By Chris Williams, CycloneFanatic.com Publisher
Iowa State’s offense will need to fill the hole of Derrick Catlett at the number one tight end spot this fall. Luckily for Paul Rhoads and the Cyclone coaching staff, three men have emerged as being very capable filling that void. In this CycloneFanatic.com Q&A with the Iowa State coaching staff, tight ends coach Courtney Messingham breaks down the position in preparation for Saturday’s spring game.
How has the spring gone for the tight ends coach?
CM: Fast. It seems like we just started but I’ve really felt like they’ve played well. Collin Franklin has stepped up a little bit in obviously a little different role. He’s in a leadership role now with Derrick Catlett being gone. He’s played fairly well. He’s been consistent all spring. Kurt Hammerschmidt has made some good strides. Last year, he didn’t really have enough reps in a live scrimmage setting or a game setting to really know what to expect out of him. He’s been very productive this spring. Not only at catching the ball, but understanding where he fits and that type of stuff. He’s done a nice job.
What is he doing differently now to make him stand out?
CM: I think a couple of things. One, he has really done a good job of setting the point from a blocking standpoint. In other words, if we’re running the ball to his side, from a tight ends standpoint, he’s done a nice job of being able to base block and block defensive ends. The other thing, we’ve had an opportunity in some scrimmage settings to get him the football and he has done a nice job with those opportunities. He has to use that speed that he has. He is a 6-foot-6 body that probably weighs 245. He can run fairly well. Well sometimes last year, we didn’t feel like he ran with as much speed as we feel he has the ability to. He this spring.
I know that last year he was a little bit fatigued and couldn’t quite keep up.

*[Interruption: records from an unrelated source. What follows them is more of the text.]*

(** A non-empty answer names a declared SQL backend. *)
Lemma sqlBackendName_declared {MR : MapRange} storage :
  sqlBackendName storage ≠ "" →
  ∃ backends, index storage "backends" = AMap backends ∧
              isSQLBackend (index backends (sqlBackendName storage)) = true.
Proof.
  intros Hne. unfold sqlBackendName in Hne.
  destruct (index storage "backends") as [| | | | | | |backends| | |] eqn:Hb; try done.
  exists backends. split; [done|]. apply sqlBackendName_preferred; [done|].
  cbn [as_object] in Hne. destruct (isSQLBackend (index backends "sql_default")) eqn:Hd; [eauto|].
  fold (sqlBackends backends) in Hne.
  destruct (sort_strings (sqlBackends backends)) as [|m l] eqn:Hs; [done|].
  exists m. apply elem_of_sqlBackends. rewrite <- sort_strings_Permutation, Hs. left.
Qed.

Lemma sqlBackendName_order (MR1 MR2 : MapRange) storage :
  @sqlBackendName MR1 storage = @sqlBackendName MR2 storage.
Proof.
  unfold sqlBackendName. destruct (as_object _) as [backends|]; [|done]. case_match; [done|].
  by rewrite (sort_strings_proper _ _ (fmap_Permutation fst _ _
    (filter_Permutation _ _ _ (range_orders MR1 MR2 backends)))).
Qed.

(** The vector-store entry of a storage section, nil when there is none. *)
Definition vectorStoreOf (storage : object) : any :=
  match storage !! "stores" with
  | Some (AMap stores) => index stores "vector_stores"
  | _ => ANil
  end.

(** The sections the source can complete: no [stores], or an object. *)
Definition storesUsable (storage : object) : bool :=
  match storage !! "stores" with None | Some (AMap _) => true | Some _ => false end.

(** [applyPraxisVectorStoreMetadata] adds at most the entry
    [stores.vector_stores]: every other key, every other store and an existing
    entry are kept.  It adds the entry exactly when a vector_io provider is
    configured, [stores] can hold it, none is declared and a SQL backend
    exists; the entry then names a SQL backend that the section declares. *)
Theorem applyPraxisVectorStoreMetadata_spec {MR : MapRange} storage hasVectorIO :
  let storage' := applyPraxisVectorStoreMetadata storage hasVectorIO in
  let added := hasVectorIO && negb (bool_decide (sqlBackendName storage = ""))
               && storesUsable storage
               && match vectorStoreOf storage with ANil => true | _ => false end in
  (∀ k, k ≠ "stores" → storage' !! k = storage !! k) ∧
  (added = false → storage' = storage) ∧
  (added = true → ∃ stores backends,
     storage' !! "stores" = Some (AMap stores) ∧
     vectorStoreOf storage' = vectorStoreEntry (sqlBackendName storage) ∧
     (∀ k old, k ≠ "vector_stores" → storage !! "stores" = Some (AMap old) →
        stores !! k = old !! k) ∧
     storage' !! "backends" = Some (AMap backends) ∧
     isSQLBackend (index backends (sqlBackendName storage)) = true).
Proof.
  cbv zeta. unfold applyPraxisVectorStoreMetadata, storesUsable, vectorStoreOf.
  destruct hasVectorIO; [|done]. cbn [negb andb].
  case_bool_decide as Hb; [done|]. cbn [negb andb].
  destruct (sqlBackendName_declared storage Hb) as (backends & Hbk & Hsql).
  assert (Hbk' : storage !! "backends" = Some (AMap backends)).
  { unfold index in Hbk. destruct (storage !! "backends"); cbn in Hbk; congruence. }
  assert (Hadd : ∀ stores, index stores "vector_stores" = ANil →
    (∀ old, storage !! "stores" = Some (AMap old) → old = stores) →
    let storage' := <["stores" := AMap (<["vector_stores" := vectorStoreEntry (sqlBackendName storage)]> stores)]> storage in
    (∀ k, k ≠ "stores" → storage' !! k = storage !! k) ∧
    ∃ stores' backends', storage' !! "stores" = Some (AMap stores') ∧
      index stores' "vector_stores" = vectorStoreEntry (sqlBackendName storage) ∧
      (∀ k old, k ≠ "vector_stores" → storage !! "stores" = Some (AMap old) → stores' !! k = old !! k) ∧
      storage' !! "backends" = Some (AMap backends') ∧
      isSQLBackend (index backends' (sqlBackendName storage)) = true).
  { intros stores _ Hold. cbv zeta. split; [intros k Hk; by apply lookup_insert_ne|].
    do 2 eexists. split; [apply lookup_insert_eq|]. split_and!.
    - unfold index. by rewrite lookup_insert_eq.
    - intros k old Hk ->%Hold. by apply lookup_insert_ne.
    - rewrite lookup_insert_ne by done. exact Hbk'.
    - done. }
  destruct (storage !! "stores") as [[| | | | | | |stores| | |]|] eqn:Hst; try done.
  - destruct (index stores "vector_stores") eqn:Hv; try done.
    destruct (Hadd stores Hv) as [Hk (s' & b' & Hs & H)]; [by intros old [= ->]|].
    split; [done|]. split; [done|]. intros _. exists s', b'. by rewrite Hs.
  - destruct (Hadd ∅ (index_empty _)) as [Hk (s' & b' & Hs & H)]; [done|].
    split; [done|]. split; [done|]. intros _. exists s', b'.
    rewrite index_empty, Hs. done.
Qed.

How has being in shape made it easier for him?
CM: That was a huge thing that happened to him last year. He went to what was the second game of the year, got the flu and lost about 20 or 25 pounds. He really struggled to get it back. Because of that, his ability to run and come back and go the next play in a no huddle offense and ability to go eight, nine or 10 reps at a time, he just didn’t have that capacity. Right now, he has been able to do that.
What is his next step that you’d like him to work on?

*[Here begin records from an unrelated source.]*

(* ===== verification/Base64.v ===== *)
(** * Base64 text of the Go standard library

    [encoding/base64.StdEncoding]: the decoder that the config resolver uses,
    and the encoder, which the labels are written with, as its reference. *)

From Stdlib Require Import Ascii ZArith Lia.
From S2P Require Import Prelude.

#[local] Open Scope Z_scope.

Definition byteZ (c : ascii) : Z := Z.of_N (N_of_ascii c).
Definition byteOf (z : Z) : ascii := ascii_of_N (Z.to_N (z mod 256)).

Definition alphabet : list ascii :=
  chars "ABCDEFGHIJKLMNOPQRSTUVWXYZabcdefghijklmnopqrstuvwxyz0123456789+/".

Fixpoint indexOf (c : ascii) (l : list ascii) (i : Z) : option Z :=
  match l with
  | [] => None
  | x :: l => if bool_decide (c = x) then Some i else indexOf c l (i + 1)
  end.

(** [decodeMap]: the six bits of a character. *)
Definition decodeMap (c : ascii) : option Z := indexOf c alphabet 0.

Definition isNewline (c : ascii) : bool :=
  bool_decide (c = "010"%char) || bool_decide (c = "013"%char).

Definition padChar : ascii := "="%char.

(** The bytes of a quantum of three or four characters; the bits that do not
    fill a byte are ignored, as the encoding is not strict. *)
Definition quantum4 (a b c d : Z) : list ascii :=
  let n := ((a * 64 + b) * 64 + c) * 64 + d in
  [byteOf (n / 65536); byteOf (n / 256); byteOf n].

(** Decodes newline-free text.  A quantum ends at the padding, after which
    nothing may follow; missing padding is an error. *)
Fixpoint decodeQuanta (l : list ascii) : option (list ascii) :=
  match l with
  | [] => Some []
  | a :: b :: c :: d :: l' =>
      a' ← decodeMap a;
      b' ← decodeMap b;
      match decodeMap c, decodeMap d with
      | Some c', Some d' => rest ← decodeQuanta l'; Some (quantum4 a' b' c' d' ++ rest)
      | Some c', None =>
          if bool_decide (d = padChar) && bool_decide (l' = [])
          then Some (take 2 (quantum4 a' b' c' 0)) else None
      | None, _ =>
          if bool_decide (c = padChar) && bool_decide (d = padChar) && bool_decide (l' = [])
          then Some (take 1 (quantum4 a' b' 0 0)) else None
      end
  | _ => None
  end.

(** [DecodeString]; the offset in the error is not modelled. *)
Definition DecodeString (s : string) : result string :=
  match decodeQuanta (filter (λ c, isNewline c = false) (chars s)) with
  | Some data => Ok (of_chars data)
  | None => Err (New "illegal base64 data")
  end.

(** ** The encoder *)

Definition encodeChar (i : Z) : ascii := nth (Z.to_nat i) alphabet "A"%char.

Definition encode3 (x y z : Z) : Z * Z * Z * Z :=
  let n := (x * 256 + y) * 256 + z in (n / 262144, n / 4096 mod 64, n / 64 mod 64, n mod 64).

Fixpoint encodeQuanta (l : list ascii) : list ascii :=
  match l with
  | [] => []
  | [x] =>
      let '(a, b, _, _) := encode3 (byteZ x) 0 0 in
      [encodeChar a; encodeChar b; padChar; padChar]
  | [x; y] =>
      let '(a, b, c, _) := encode3 (byteZ x) (byteZ y) 0 in
      [encodeChar a; encodeChar b; encodeChar c; padChar]
  | x :: y :: z :: l' =>
      let '(a, b, c, d) := encode3 (byteZ x) (byteZ y) (byteZ z) in
      encodeChar a :: encodeChar b :: encodeChar c :: encodeChar d :: encodeQuanta l'
  end.

Definition EncodeBase64 (s : string) : string := of_chars (encodeQuanta (chars s)).

(** ** Decoding is the inverse of encoding *)

Lemma decodeMap_encodeChar i : 0 ≤ i < 64 → decodeMap (encodeChar i) = Some i.
Proof.
  intros Hi. unfold encodeChar.
  assert (H : forallb (λ k, bool_decide (decodeMap (nth k alphabet "A"%char) = Some (Z.of_nat k)))
                (seq 0 64) = true) by (vm_compute; reflexivity).
  rewrite forallb_forall in H. specialize (H (Z.to_nat i)). rewrite bool_decide_eq_true in H.
  rewrite H by (apply in_seq; lia). f_equal. lia.
Qed.

Lemma encodeChar_not_newline i : 0 ≤ i < 64 → isNewline (encodeChar i) = false.
Proof.
  intros Hi. unfold encodeChar.
  assert (H : forallb (λ k, negb (isNewline (nth k alphabet "A"%char))) (seq 0 64) = true)
    by (vm_compute; reflexivity).
  rewrite forallb_forall in H. specialize (H (Z.to_nat i)).
  rewrite negb_true_iff in H. apply H, in_seq. lia.
Qed.

Lemma decodeMap_pad : decodeMap padChar = None.
Proof. reflexivity. Qed.

Lemma byteZ_range c : 0 ≤ byteZ c < 256.
Proof. unfold byteZ. pose proof (N_ascii_bounded c). lia. Qed.

Lemma byteOf_byteZ c : byteOf (byteZ c) = c.
Proof.
  unfold byteOf. pose proof (byteZ_range c). rewrite Z.mod_small by done.
  unfold byteZ. by rewrite N2Z.id, ascii_N_embedding.
Qed.

Lemma byteOf_eq n c : n mod 256 = byteZ c → byteOf n = c.
Proof.
  intros H. rewrite <- (byteOf_byteZ c). unfold byteOf. rewrite H.
  pose proof (byteZ_range c). by rewrite Z.mod_small.
Qed.

Lemma encode3_range x y z a b c d :
  0 ≤ x < 256 → 0 ≤ y < 256 → 0 ≤ z < 256 → encode3 x y z = (a, b, c, d) →
  0 ≤ a < 64 ∧ 0 ≤ b < 64 ∧ 0 ≤ c < 64 ∧ 0 ≤ d < 64.
Proof.
  intros Hx Hy Hz. unfold encode3. intros [= <- <- <- <-].
  repeat split; Z.to_euclidean_division_equations; lia.
Qed.

Lemma quantum4_encode3 x y z a b c d :
  encode3 (byteZ x) (byteZ y) (byteZ z) = (a, b, c, d) → quantum4 a b c d = [x; y; z].
Proof.
  pose proof (byteZ_range x). pose proof (byteZ_range y). pose proof (byteZ_range z).
  unfold encode3, quantum4. set (n := (byteZ x * 256 + byteZ y) * 256 + byteZ z).
  intros [= <- <- <- <-].
  assert (E : ((n / 262144 * 64 + n / 4096 mod 64) * 64 + n / 64 mod 64) * 64 + n mod 64 = n)
    by (Z.to_euclidean_division_equations; lia).
  rewrite E. subst n.
  f_equal; [|f_equal; [|f_equal]]; apply byteOf_eq; Z.to_euclidean_division_equations; lia.
Qed.

(** The three shapes of a quantum. *)
Lemma decodeQuanta_full x y z l l' :
  decodeQuanta l' = Some l →
  decodeQuanta (encodeQuanta (x :: y :: z :: []) ++ l') = Some (x :: y :: z :: l).
Proof.
  intros Hl. cbn [encodeQuanta].
  destruct (encode3 (byteZ x) (byteZ y) (byteZ z)) as [[[a b] c] d] eqn:E.
  destruct (encode3_range _ _ _ _ _ _ _ (byteZ_range x) (byteZ_range y) (byteZ_range z) E)
    as (Ha & Hb & Hc & Hd).
  cbn [app decodeQuanta]. rewrite !decodeMap_encodeChar by done. cbn [mbind option_bind].
  rewrite Hl. cbn [mbind option_bind]. by rewrite (quantum4_encode3 _ _ _ _ _ _ _ E).
Qed.

(** Encoding a short tail is encoding it padded with zero bytes. *)
Lemma decodeQuanta_two x y : decodeQuanta (encodeQuanta [x; y]) = Some [x; y].
Proof.
  cbn [encodeQuanta]. change 0 with (byteZ "000"%char).
  destruct (encode3 (byteZ x) (byteZ y) (byteZ "000")) as [[[a b] c] d] eqn:E.
  destruct (encode3_range _ _ _ _ _ _ _ (byteZ_range x) (byteZ_range y) (byteZ_range "000") E)
    as (Ha & Hb & Hc & Hd).
  assert (d = 0) as ->.
  { unfold encode3 in E. injection E as _ _ _ <-. change (byteZ "000") with 0.
    Z.to_euclidean_division_equations; lia. }
  cbn [app decodeQuanta]. rewrite !decodeMap_encodeChar, decodeMap_pad by done.
  cbn [mbind option_bind]. by rewrite (quantum4_encode3 _ _ _ _ _ _ _ E).
Qed.

Lemma decodeQuanta_one x : decodeQuanta (encodeQuanta [x]) = Some [x].
Proof.
  cbn [encodeQuanta]. change 0 with (byteZ "000"%char).
  destruct (encode3 (byteZ x) (byteZ "000") (byteZ "000")) as [[[a b] c] d] eqn:E.
  destruct (encode3_range _ _ _ _ _ _ _ (byteZ_range x) (byteZ_range "000") (byteZ_range "000") E)
    as (Ha & Hb & Hc & Hd).
  assert (c = 0 ∧ d = 0) as [-> ->].
  { unfold encode3 in E. injection E as _ _ <- <-. change (byteZ "000") with 0.
    split; Z.to_euclidean_division_equations; lia. }
  cbn [app decodeQuanta]. rewrite !decodeMap_encodeChar, decodeMap_pad by done.
  cbn [mbind option_bind]. by rewrite (quantum4_encode3 _ _ _ _ _ _ _ E).
Qed.

Lemma encodeQuanta_step x y z l :
  encodeQuanta (x :: y :: z :: l) = encodeQuanta [x; y; z] ++ encodeQuanta l.
Proof. cbn [encodeQuanta]. by destruct (encode3 _ _ _) as [[[a b] c] d]. Qed.

(** Induction on a list by threes. *)
Lemma threes_ind (P : list ascii → Prop) :
  P [] → (∀ x, P [x]) → (∀ x y, P [x; y]) → (∀ x y z l, P l → P (x :: y :: z :: l)) → ∀ l, P l.
Proof.
  intros H0 H1 H2 H3 l. remember (length l) as n eqn:Hn. revert l Hn.
  induction (lt_wf n) as [n _ IH]. intros [|x [|y [|z l]]] ->; auto.
  apply H3. eapply IH; [|reflexivity]. cbn. lia.
Qed.

Lemma decodeQuanta_encodeQuanta l : decodeQuanta (encodeQuanta l) = Some l.
Proof.
  induction l using threes_ind; [done|apply decodeQuanta_one|apply decodeQuanta_two|].
  rewrite encodeQuanta_step. by apply decodeQuanta_full.
Qed.

Lemma encodeQuanta_no_newline l : Forall (λ c, isNewline c = false) (encodeQuanta l).
Proof.
  induction l as [|x|x y|x y z l IH] using threes_ind.
  4: rewrite encodeQuanta_step; apply Forall_app; split; [|done].
  all: cbn [encodeQuanta]; try destruct (encode3 _ _ _) as [[[a b] c] d] eqn:E;
    repeat constructor; try reflexivity; apply encodeChar_not_newline;
    apply encode3_range in E; try apply byteZ_range; (tauto || lia).
Qed.

Lemma DecodeString_EncodeBase64 s : DecodeString (EncodeBase64 s) = Ok s.
Proof.
  unfold DecodeString, EncodeBase64. rewrite chars_of_chars.
  assert (E : filter (λ c, isNewline c = false) (encodeQuanta (chars s)) = encodeQuanta (chars s)).
  { pose proof (encodeQuanta_no_newline (chars s)) as H. induction H as [|c l Hc _ IH]; [done|].
    by rewrite filter_cons_True, IH by done. }
  by rewrite E, decodeQuanta_encodeQuanta, of_chars_chars.
Qed.

Lemma EncodeBase64_nonempty s : s ≠ "" → EncodeBase64 s ≠ "".
Proof.
  intros Hs E. apply Hs. pose proof (DecodeString_EncodeBase64 s) as H. rewrite E in H. by injection H.
Qed.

CM: He still has a long ways to go. He is a long ways from being a finished product. I think that urgency all of the time is going to be a key for him. He needs to be able to make plays when they are in front of him because that is what you are expected to do. Coming to work every day with that attitude of ‘if I can be physical today, that is what I am going to be. If I need to run streak routes or fly routes, that is what I am going to do and not worry about what was called, worry about how well do I do what is called.’ He’s done a nice job of that this spring.

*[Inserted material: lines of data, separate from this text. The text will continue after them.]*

(* ===== verification/ResolverFacts.v ===== *)
(** * The cache is an LRU cache

    The pointer structure of [Resolver.v] refines a bounded list of entries,
    and what it returns is what the labels of the image said. *)

From Stdlib Require Import Lia.
From S2P Require Import Prelude Base64 Resolver.

(** ** Lists of entries *)

Lemma find_Some k v l : NoDup (l.*1) → find k l = Some v ↔ (k, v) ∈ l.
Proof.
  induction l as [|[k' v'] l IH]; cbn; intros Hnd.
  { split; [done|]. intros H. by apply not_elem_of_nil in H. }
  apply NoDup_cons in Hnd as [Hk Hnd]. rewrite elem_of_cons. case_bool_decide as E.
  - subst k'. split; [intros [= ->]; by left|]. intros [[= ->]|Hin]; [done|].
    destruct Hk. by apply (list_elem_of_fmap_2 fst) in Hin.
  - rewrite IH by done. split; [by right|]. intros [[= -> ->]|Hin]; done.
Qed.

Lemma filter_fmap_ext {A B} (P : B → Prop) (Q : A → Prop) `{∀ x, Decision (P x), ∀ x, Decision (Q x)}
    (f : A → B) (l : list A) :
  (∀ x, x ∈ l → P (f x) ↔ Q x) → filter P (f <$> l) = f <$> filter Q l.
Proof.
  induction l as [|x l IH]; intros Hl; [done|]. cbn [fmap list_fmap].
  assert (Hx : P (f x) ↔ Q x) by (apply Hl; left).
  destruct (decide (Q x)) as [Hq|Hq].
  - rewrite !filter_cons_True by tauto. cbn. by rewrite IH by (intros y Hy; apply Hl; by right).
  - rewrite !filter_cons_False by tauto. by rewrite IH by (intros y Hy; apply Hl; by right).
Qed.

Lemma Remove_Permutation e l : NoDup l → e ∈ l → e :: Remove e l ≡ₚ l.
Proof.
  intros Hnd Hin. apply NoDup_Permutation.
  - apply NoDup_cons. unfold Remove. split; [|by apply NoDup_filter].
    rewrite list_elem_of_filter. tauto.
  - done.
  - intros x. rewrite elem_of_cons. unfold Remove. rewrite list_elem_of_filter.
    destruct (decide (x = e)) as [->|]; tauto.
Qed.

Lemma Remove_id (e : nat) (l : list nat) : e ∉ l → filter (λ x, x ≠ e) l = l.
Proof.
  induction l as [|x l IH]; [done|]. intros [Hx Hl]%not_elem_of_cons.
  by rewrite filter_cons_True, IH by done.
Qed.

Lemma MoveToFront_in e l : e ∈ l → MoveToFront e l = e :: Remove e l.
Proof. intros He. unfold MoveToFront. by rewrite bool_decide_true. Qed.

(** ** What the invariant gives *)

Section invariant.
#[local] Set Default Proof Using "Type*".
Context (c : ociConfigCache) (Hwf : wf c).

Lemma item_live key e :
  items c !! key = Some e →
  e ∈ order c ∧ ∃ data, heap c !! e = Some {| entry_key := key; entry_data := data |}.
Proof. apply (wf_items c Hwf). Qed.

(** The element of an entry is the one its key maps to. *)
Lemma live_item e :
  e ∈ order c → ∃ data, entryAt c e = ((entryAt c e).1, data) ∧
    heap c !! e = Some {| entry_key := (entryAt c e).1; entry_data := data |} ∧
    items c !! (entryAt c e).1 = Some e.
Proof.
  intros He. destruct (wf_live c Hwf e He) as [[k d] Hh]. unfold entryAt. rewrite Hh. cbn.
  exists d. split_and!; try done. apply (wf_items c Hwf). eauto.
Qed.

Lemma entries_NoDup : NoDup ((entries c).*1).
Proof.
  unfold entries. rewrite <- list_fmap_compose. apply NoDup_fmap_2_strong; [|apply Hwf].
  intros e1 e2 H1 H2 E. cbn in E.
  destruct (live_item e1 H1) as (_ & _ & _ & I1), (live_item e2 H2) as (_ & _ & _ & I2).
  rewrite E in I1. congruence.
Qed.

What has Ricky Howard (pictured above) been like this spring?
CM: Ricky Howard is obviously learning the system. He’s done a nice job. He has put himself in a position where two weeks ago, you were a little nervous about does he know what to do? In the last two weeks, he has really made a transition where he knows what to do and now he can work on the fundamentals of how to do it. He is a little bit shorter. Because of that, he looks and is a little bit thicker. Because of that, he has the ability to bring a little bit more of a blocking game to it. But he does catch the ball very well. He doesn’t run vertically as fast as a Hammerschmidt or a Franklin, but he catches the ball very well.
His junior college coach told me one time that Ricky could fit into a pass catching offense well someday but he didn’t have much of a chance at the JUCO ranks. Is that something you’ve been working on with him?
CM: The thing I talk all of the time to those guys about is speed. You have to play with speed. If you are not able to threaten the DB, if you are not able to threaten the linebacker that is over you with eating up their cushion and playing fast, then you might as well be a traditional tight end. You guys all know that we don’t play with a traditional tight end. We are flexed out and in a position where you need to be able to play like a wide out but be strong enough and physical enough to be a physical tight end when we are blocking.
At the end of the day, has this group come around on the things that you focused on at the beginning of spring ball?
CM: I have been happy. If you would have said, how many objectives have you met this spring? We haven’t met all of them but we’ve really been able to click down that list and say okay, we are improving in all of them.
What strides has Kurt Hammerschmidt made?
CM: I think that his biggest thing is that he has gone from a guy who kind of knew our offense but because he didn’t get as many reps as the other guys, wasn’t as comfortable as Collin or Derrick. Now, he’s getting all of those reps as a two and we do run a lot of two tight end stuff. Being a number two, now he knows the offense much, much better. If anything gets hand signaled out there, he doesn’t have to think about it. He can just go do it. That is probably his biggest stride.